### GOAL OF THE EXERCISE
Of all the lines in the entries below, give again exactly those starting at the line containing "lang) = true." and ending at the line containing "- intros sk0 skill [= ->] I. split.", both ends included, and no others.

:: DATA TO USE

(** One filter for a keyword that is not empty, one for the language,
    one for each skill, one for a status that is not empty: an empty
    keyword or status adds no filter, and without any of the four the
    list is empty.  The keyword goes with the language of the search as
    its locale.  A language whose fluency is missing or empty asks for
    [conversational], a skill whose proficiency is missing or empty for
    [proficient], and a fluency or proficiency that is given is sent as
    it is: no filter is sent with an empty fluency or proficiency. *)
Theorem search_filters (filters : SearchFilters) (lang : string) :
  List.length (andFilters filters lang)
  = (count (truthy_text (keyword filters))
     + count (match language filters with Some _ => true | None => false end)
     + List.length (default (skills filters) [])
     + count (truthy_text (Client.status filters)))%nat /\
  (forall k, keyword filters = Some k -> Str.nonempty k = true ->
     In (entry "keywords" [("term", JString k); ("locale", JString lang)])
        (andFilters filters lang)) /\
  (forall l, language filters = Some l ->
     (fluency l = None \/ fluency l = Some EmptyString ->
      In (entry "language"
            [("term", JString (term l)); ("fluency", JString "conversational")])
         (andFilters filters lang)) /\
     (forall f, fluency l = Some f -> Str.nonempty f = true ->
      In (entry "language" [("term", JString (term l)); ("fluency", JString f)])
         (andFilters filters lang))) /\
  (forall sk skill, skills filters = Some sk -> In skill sk ->
     (proficiency skill = None \/ proficiency skill = Some EmptyString ->
      In (entry "skill/role"
            [("text", JString (Client.text skill));
             ("proficiency", JString "proficient")])
         (andFilters filters lang)) /\
     (forall pr, proficiency skill = Some pr -> Str.nonempty pr = true ->
      In (entry "skill/role"
            [("text", JString (Client.text skill)); ("proficiency", JString pr)])
         (andFilters filters lang))) /\
  (forall st, Client.status filters = Some st -> Str.nonempty st = true ->
     In (entry "status" [("code", JString st)]) (andFilters filters lang)) /\
  forallb (filled "fluency") (andFilters filters lang) = true /\
  forallb (filled "proficiency") (andFilters filters lang) = true.
Proof.
  unfold andFilters.
  destruct filters as [k l sk st]; cbn [keyword language skills Client.status].
  split; [|split; [|split; [|split; [|split; [|split]]]]].
  - rewrite !length_app.
    replace (List.length match sk with Some l0 => map _ l0 | None => [] end)
      with (List.length (default sk [])) by (destruct sk; simpl; now rewrite ?length_map).
    generalize (List.length (default sk [])); intro n.
    destruct k as [k|], l, st as [st|]; cbn [truthy_text];
      try destruct (Str.nonempty k); try destruct (Str.nonempty st);
      cbn [count List.length Nat.add]; lia.
  - intros k0 [= ->] N. apply in_or_app. left. rewrite N. now left.
  - intros l0 [= ->]. split.
    + intros F. apply in_app_2. left.
      destruct F as [-> | ->]; reflexivity.
    + intros f F N. apply in_app_2. left. rewrite F.
      unfold Torre.text_or. now rewrite N.
  - intros sk0 skill [= ->] I. split.
    + intros F. apply in_app_3. apply in_map_iff. exists skill.
      split; [|exact I]. destruct F as [-> | ->]; reflexivity.
    + intros pr F N. apply in_app_3. apply in_map_iff. exists skill.
      split; [|exact I]. rewrite F. unfold Torre.text_or. now rewrite N.
  - intros st0 [= ->] N. apply in_app_4. rewrite N. now left.
  - rewrite !forallb_app. repeat (apply andb_true_iff; split).
    + destruct k as [k|]; [destruct (Str.nonempty k)|]; reflexivity.
    + destruct l as [[t f]|]; [|reflexivity]. simpl.
      unfold Torre.text_or. destruct f as [f|]; [|reflexivity].
      destruct (Str.nonempty f) eqn:N; simpl; now rewrite ?N.
    + destruct sk as [sk|]; [|reflexivity].
      induction sk as [|x r IH]; [reflexivity|]. simpl. exact IH.
    + destruct st as [st|]; [destruct (Str.nonempty st)|]; reflexivity.
  - rewrite !forallb_app. repeat (apply andb_true_iff; split).
    + destruct k as [k|]; [destruct (Str.nonempty k)|]; reflexivity.
    + destruct l as [[t f]|]; reflexivity.
    + destruct sk as [sk|]; [|reflexivity].
      induction sk as [|[t pr] r IH]; [reflexivity|]. simpl.
      unfold Torre.text_or. destruct pr as [pr|]; [|exact IH].
      destruct (Str.nonempty pr) eqn:N; simpl; now rewrite ?N.
    + destruct st as [st|]; [destruct (Str.nonempty st)|]; reflexivity.
Qed.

::::

### SOLVED EXERCISE
  forallb (filled "proficiency") (andFilters filters lang) = true.
Proof.
  unfold andFilters.
  destruct filters as [k l sk st]; cbn [keyword language skills Client.status].
  split; [|split; [|split; [|split; [|split; [|split]]]]].
  - rewrite !length_app.
    replace (List.length match sk with Some l0 => map _ l0 | None => [] end)
      with (List.length (default sk [])) by (destruct sk; simpl; now rewrite ?length_map).
    generalize (List.length (default sk [])); intro n.
    destruct k as [k|], l, st as [st|]; cbn [truthy_text];
      try destruct (Str.nonempty k); try destruct (Str.nonempty st);
      cbn [count List.length Nat.add]; lia.
  - intros k0 [= ->] N. apply in_or_app. left. rewrite N. now left.
  - intros l0 [= ->]. split.
    + intros F. apply in_app_2. left.
      destruct F as [-> | ->]; reflexivity.
    + intros f F N. apply in_app_2. left. rewrite F.
      unfold Torre.text_or. now rewrite N.
  - intros sk0 skill [= ->] I. split.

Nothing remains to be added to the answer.